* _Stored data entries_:
--

Lemma lock_run_journal ops s a j :
  journal_state false (j ++ lk_journal s) = Some (is_locked s) ->
  let '(tr, s', a') := lock_run ops s a in
  journal_state false ((j ++ drained tr) ++ lk_journal s') = Some (is_locked s').
Proof.
  revert s a j. induction ops as [|op ops IH]; intros s a j Hj; simpl; [by rewrite app_nil_r|].
  assert (forall s1, journals s s1 -> journal_state false (j ++ lk_journal s1) = Some (is_locked s1)) as Hext.
  { intros s1 (k & -> & Hk). rewrite app_assoc. by eapply journal_extend. }
  destruct op as [input now|now held|absent now| | |op]; cbn [lock_step].
  - pose proof (journals_judge input now s a) as Hs. destruct (lock_judge _ _ input now s a) as [[g s1] a1].
    specialize (IH s1 a1 j (Hext _ Hs)). by destruct (lock_run ops s1 a1) as [[tr s2] a2].
  - assert (journals s (lock_tick now held s a).2) as Hs.
    { unfold lock_tick. repeat case_match; try by apply journals_same. apply journals_raise. }
    destruct (lock_tick now held s a) as [b s1]. specialize (IH s1 a j (Hext _ Hs)). by destruct (lock_run ops s1 a) as [[tr s2] a2].
  - assert (journals s (lock_seat_absent absent now s a).1) as Hs.
    { unfold lock_seat_absent. destruct (lk_on_seat_change s), absent; try by apply journals_same. apply journals_raise. }
    destruct (lock_seat_absent absent now s a) as [s1 a1]. specialize (IH s1 a1 j (Hext _ Hs)). by destruct (lock_run ops s1 a1) as [[tr s2] a2].
  - specialize (IH (lock_forget_physical s) a j Hj). by destruct (lock_run ops _ a) as [[tr s2] a2].
  - specialize (IH (set_journal [] s) a (j ++ lk_journal s)). rewrite app_nil_r in IH. specialize (IH Hj).
    cbn [take_journal]. destruct (lock_run ops (set_journal [] s) a) as [[tr s2] a2]. simpl. by rewrite app_assoc.
  - specialize (IH s (blank_step a op).2 j Hj). by destruct (lock_run ops s _) as [[tr s2] a2].
Qed.
End running.

(* ------------------------------------------------------------------------ *)
(** ** The attempt as text *)

Lemma cont_bits b : is_u8 b -> (Z.land b 192 =? 128) = Utf8.is_cont b.
Proof.
  intros Hb. assert (forallb (fun b => Bool.eqb (Z.land b 192 =? 128) (Utf8.is_cont b)) (List.map Z.of_nat (seq 0 256)) = true)
    as Hall by (vm_compute; reflexivity).
  rewrite List.forallb_forall in Hall. apply eqb_prop, Hall. apply List.in_map_iff. exists (Z.to_nat b).
  unfold is_u8, u8_max in Hb. rewrite List.in_seq. lia.
Qed.

Lemma pop_char_conts cs r : Forall is_u8 cs -> Forall (fun b => Utf8.is_cont b = true) cs -> pop_char_rev (cs ++ r) = pop_char_rev r.
Proof. induction 1 as [|b cs Hb _ IH]; intros Hc; [done|]. inversion Hc; subst. simpl. rewrite cont_bits by done. rewrite H1. by apply IH. Qed.

Lemma pop_char_encode t c : is_char c -> pop_char (Utf8.encode (t ++ [c])) = Utf8.encode t.
Proof.
  intros Hc. destruct (encode_char_lead c Hc) as (b & cs & He & Hb & Hcs).
  pose proof (Utf8.encode_char_u8 c Hc) as Hu. rewrite He in Hu. inversion Hu as [|? ? Hbu Hcu]; subst.
  unfold pop_char. rewrite Utf8.encode_app. simpl. rewrite He, app_nil_r.
  rewrite reverse_app, reverse_cons, <- app_assoc, pop_char_conts by (by apply Forall_reverse).
  simpl. rewrite cont_bits, Hb by done. apply reverse_involutive.
Qed.

(** The editor a human sees: characters, the last one taken back, the field
    cleared; a character with no room is dropped. *)
Definition edit_text (keysym : Z) (text : Str) : bool * Str :=
  if keysym =? KEYSYM_RETURN then (true, text)
  else if keysym =? KEYSYM_BACKSPACE then (false, removelast text)
  else if keysym =? KEYSYM_ESCAPE then (false, [])
  else match printable keysym with
       | None => (false, text)
       | Some c => (false, if str_len (text ++ [c]) <=? MAX_ATTEMPT_BYTES then text ++ [c] else text)
       end.

Definition attempt_text (text : Str) (attempt : Bytes) : Prop :=
  attempt = Utf8.encode text /\ is_str text /\ str_len text <= MAX_ATTEMPT_BYTES.

Lemma printable_char k c : printable k = Some c -> is_char c /\ is_control c = false.
Proof.
  unfold printable. destruct (if k <? 256 then _ else _) as [code|]; [|done]. simpl.
  destruct (is_charb code) eqn:Hc; [|done]. destruct (is_control code) eqn:Hk; [done|]. intros [= <-].
  split; [by apply is_charb_spec|done].
Qed.

Lemma edit_attempt_text keysym text attempt :
  attempt_text text attempt ->
  (edit_attempt keysym attempt).1 = (edit_text keysym text).1
  /\ attempt_text (edit_text keysym text).2 (edit_attempt keysym attempt).2.
Proof.
  intros (-> & Hs & Hl). unfold edit_attempt, edit_text, attempt_text.
  destruct (keysym =? KEYSYM_RETURN); [done|]. destruct (keysym =? KEYSYM_BACKSPACE).
  { split; [done|]. destruct text as [|c text _] using rev_ind; [by split_and!; [..|constructor|]|]. simpl. rewrite removelast_last.
    unfold is_str in *. apply Forall_app in Hs as [Hs Hc]. rewrite str_len_app in Hl. pose proof (str_len_nonneg [c]).
    split_and!; [apply pop_char_encode; by inversion Hc|done|lia]. }
  destruct (keysym =? KEYSYM_ESCAPE); [by split_and!; [..|constructor|]|]. destruct (printable keysym) as [c|] eqn:Hp; [|done]. split; [done|].
  apply printable_char in Hp as [Hc _]. simpl.
  assert (Z.of_nat (length (Utf8.encode text)) + Z.of_nat (length (Utf8.encode_char c)) = str_len (text ++ [c])) as ->.
  { unfold str_len. rewrite Utf8.encode_app, length_app. simpl. rewrite app_nil_r. lia. }
  destruct (Z.leb_spec (str_len (text ++ [c])) MAX_ATTEMPT_BYTES); [|done].
  split_and!; [|apply Forall_app; split; [done|constructor; [done|constructor]]|done]. rewrite Utf8.encode_app. simpl. by rewrite app_nil_r.
Qed.

(* ------------------------------------------------------------------------ *)
(** ** Typing a passphrase *)

(** The keysym that types a character. *)
Definition keysym_of (c : Z) : Z := if c <? 256 then c else Z.lor UNICODE_KEYSYM_BASE c.
Definition typable (c : Z) : Prop := is_char c /\ is_control c = false.

Lemma keysym_high c : 0 <= c < 2 ^ 24 -> Z.land (Z.lor UNICODE_KEYSYM_BASE c) 4278190080 = UNICODE_KEYSYM_BASE
  /\ Z.land (Z.lor UNICODE_KEYSYM_BASE c) 16777215 = c.
Proof.
  intros Hc. change UNICODE_KEYSYM_BASE with (2 ^ 24). change 4278190080 with (Z.shiftl (Z.ones 8) 24). change 16777215 with (Z.ones 24).
  assert (forall i, 24 <= i -> Z.testbit c i = false) as Hhi.
  { intros i Hi. apply Z.bits_above_log2; [lia|]. destruct (Z.eq_dec c 0) as [->|]; [simpl; lia|].
    apply Z.log2_lt_pow2; [lia|]. apply Z.lt_le_trans with (2 ^ 24); [lia|]. apply Z.pow_le_mono_r; lia. }
  split; apply Z.bits_inj'; intros i Hi; rewrite Z.land_spec, Z.lor_spec, Z.pow2_bits_eqb by done.
  - rewrite Z.shiftl_spec by done. destruct (Z.eqb_spec 24 i) as [<-|Hne]; [done|]. simpl.
    destruct (Z.le_gt_cases 24 i); [by rewrite Hhi|]. rewrite (Z.testbit_neg_r _ (i - 24)) by lia. by rewrite andb_false_r.
  - rewrite Z.testbit_ones_nonneg by lia. destruct (Z.eqb_spec 24 i) as [<-|Hne]; [by rewrite Hhi|]. simpl.
    destruct (Z.ltb_spec i 24); [by rewrite andb_true_r|]. by rewrite Hhi.
Qed.

Lemma not_modifier k : k < 65505 \/ 65516 < k -> of_keysym k = None.
Proof.
  intros Hk. unfold of_keysym. destruct (List.find _ _) as [[[[[n m] l] r] e]|] eqn:Hf; [|done].
  apply List.find_some in Hf as [Hin Hb]. exfalso. unfold MODIFIER_TABLE in Hin.
  repeat (destruct Hin as [[= <- <- <- <- <-]|Hin]; [unbool; lia|]). done.
Qed.
(** Both tables swept, the tickets refused. *)
Lemma both_swept d d1 d2 p q why ts l es t :
  desk_wf d -> Designation.sweep (dk_ledger d) p = (ts, l) -> noted (List.map t_id ts) (with_ledger l d) d1 ->
  abandon why q (dk_deliveries d1) = (es, t) -> noted (List.map (fun x => if_id x.1) es) (with_deliveries t d1) d2 ->
  moved d d2 /\ none_left p q d2.
Proof using.
  clear Hnames. intros Hwf Hs Hn1 Ha Hn2. pose proof (swept_moved d p l ts d1 Hwf Hs Hn1) as H1. assert (desk_wf d1) as Hwf1 by apply H1.
  pose proof (abandoned_moved d1 why q t es d2 Hwf1 Ha Hn2) as H2. split; [by eapply moved_trans|]. split.
  - rewrite (nt_ledger _ _ _ Hn2). change (dk_ledger (with_deliveries t d1)) with (dk_ledger d1). rewrite (nt_ledger _ _ _ Hn1).
    destruct (sweep_spec (dk_ledger d) p ltac:(apply Hwf)) as (_ & _ & _ & Hleft & _). rewrite Hs in Hleft. cbn in Hleft |- *.
    intros id x Hx. by apply Hleft in Hx as [_ ?].
  - rewrite (nt_deliveries _ _ _ Hn2). cbn. destruct (abandon_spec why q (dk_deliveries d1) ltac:(apply Hwf1)) as (_ & _ & _ & Hleft).
    rewrite Ha in Hleft. intros id x Hx. by apply Hleft in Hx as [_ ?].
Qed.

Lemma sweep_at_spec now (r : Runtime) : desk_wf (rn_desk r) ->
  exists r', sweep_at send_to now r = Some r' /\ moved (rn_desk r) (rn_desk r')
    /\ none_left (fun t => t_deadline t <=? now) (fun e => if_deadline e <=? now) (rn_desk r').
Proof using.
  clear Hnames. intros Hwf. unfold sweep_at.
  destruct (Petitions.expire_due (sg_petitions (rn_stage r)) now) as [rs reg].
  set (r0 := on_stage (with_petitions reg (rn_stage r)) r). pose proof (deliver_each_desk now rs r0) as Hd1.
  set (r1 := fold_left (fun r res => Rounds.deliver send_to res now r) rs r0) in *.
  destruct (Grants.expire_due (rn_grants r1) now) as [gs grants].
  pose proof (expired_noted gs (with_rn_grants grants r1)) as Hn2.
  set (r2 := fold_left _ gs (with_rn_grants grants r1)) in *. cbn [with_rn_grants rn_desk] in Hn2. rewrite Hd1 in Hn2.
  change (rn_desk r0) with (rn_desk r) in Hn2. pose proof (moved_same _ _ Hwf Hn2) as H2.
  set (r3 := with_clipboard (Clipboard.expire (rn_clipboard r2) now).2 r2). change (rn_desk r2) with (rn_desk r3) in H2.
  assert (desk_wf (rn_desk r3)) as Hwf3 by apply H2.
  unfold Designation.expire_due. destruct (Designation.sweep (dk_ledger (rn_desk r3)) _) as [ts l] eqn:Hs.
  destruct (refuse_each_spec SfTimedOut ts (on_desk (with_ledger l (rn_desk r3)) r3)) as (r4 & -> & _ & Hn4). cbn [mbind option_bind].
  unfold delivery_expire_due. destruct (abandon NoTurn _ (dk_deliveries (rn_desk r4))) as [es t] eqn:Ha.
  destruct (abandon_each_spec es (on_desk (with_deliveries t (rn_desk r4)) r4)) as [_ Hn5].
  destruct (both_swept _ _ _ _ _ _ _ _ _ _ Hwf3 Hs Hn4 Ha Hn5) as [Hm Hleft].
  eexists. split_and!; [reflexivity|by eapply moved_trans|done].
Qed.

Lemma close_principal_spec c (r : Runtime) : desk_wf (rn_desk r) -> is_Some (rn_conns r !! c) ->
  moved (rn_desk r) (rn_desk (close_principal c r)) /\ rn_conns (close_principal c r) !! c = None
  /\ none_left (fun t => t_connection t =? c) (fun e => if_connection e =? c) (rn_desk (close_principal c r)).
Proof using.
  clear Hnames. intros Hwf [server Hc]. unfold close_principal. rewrite Hc.
  match goal with |- context [with_rn_grants ?g ?r0] => set (r1 := with_rn_grants g r0) end.
  assert (rn_desk r1 = rn_desk r) as Hd1 by done. assert (rn_conns r1 !! c = None) as Hc1 by apply lookup_delete_eq.
  unfold Designation.withdraw_connection. destruct (Designation.sweep (dk_ledger (rn_desk r1)) _) as [ts l] eqn:Hs.
  destruct (journal_each_spec SfConnectionGone ts (on_desk (with_ledger l (rn_desk r1)) r1)) as [Hd4 Hn4].
  set (r4 := journal_each SfConnectionGone ts (on_desk (with_ledger l (rn_desk r1)) r1)) in *.
  unfold delivery_withdraw_by_id. destruct (abandon Delivery.ConnectionGone _ (dk_deliveries (rn_desk r4))) as [es t] eqn:Ha.
  destruct (abandon_each_spec es (on_desk (with_deliveries t (rn_desk r4)) r4)) as [Hd5 Hn5].
  rewrite Hd1 in Hs, Hn4. cbn [on_desk rn_desk] in Hn4.
  destruct (both_swept _ _ _ _ _ _ _ _ _ _ Hwf Hs Hn4 Ha Hn5) as [Hm Hleft]. split_and!; [done| |done].
  rewrite Hd5. cbn. by rewrite Hd4.
Qed.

--

* _PROMPT_: Out of the data above, set down the lines from the one with "as [_ Hn5]." to the one with "assert (rn_desk r1", both included, exactly as written and with no additions.

* _RESULT OF THE EXERCISE_:
  destruct (abandon_each_spec es (on_desk (with_deliveries t (rn_desk r4)) r4)) as [_ Hn5].
  destruct (both_swept _ _ _ _ _ _ _ _ _ _ Hwf3 Hs Hn4 Ha Hn5) as [Hm Hleft].
  eexists. split_and!; [reflexivity|by eapply moved_trans|done].
Qed.

Lemma close_principal_spec c (r : Runtime) : desk_wf (rn_desk r) -> is_Some (rn_conns r !! c) ->
  moved (rn_desk r) (rn_desk (close_principal c r)) /\ rn_conns (close_principal c r) !! c = None
  /\ none_left (fun t => t_connection t =? c) (fun e => if_connection e =? c) (rn_desk (close_principal c r)).
Proof using.
  clear Hnames. intros Hwf [server Hc]. unfold close_principal. rewrite Hc.
  match goal with |- context [with_rn_grants ?g ?r0] => set (r1 := with_rn_grants g r0) end.
  assert (rn_desk r1 = rn_desk r) as Hd1 by done. assert (rn_conns r1 !! c = None) as Hc1 by apply lookup_delete_eq.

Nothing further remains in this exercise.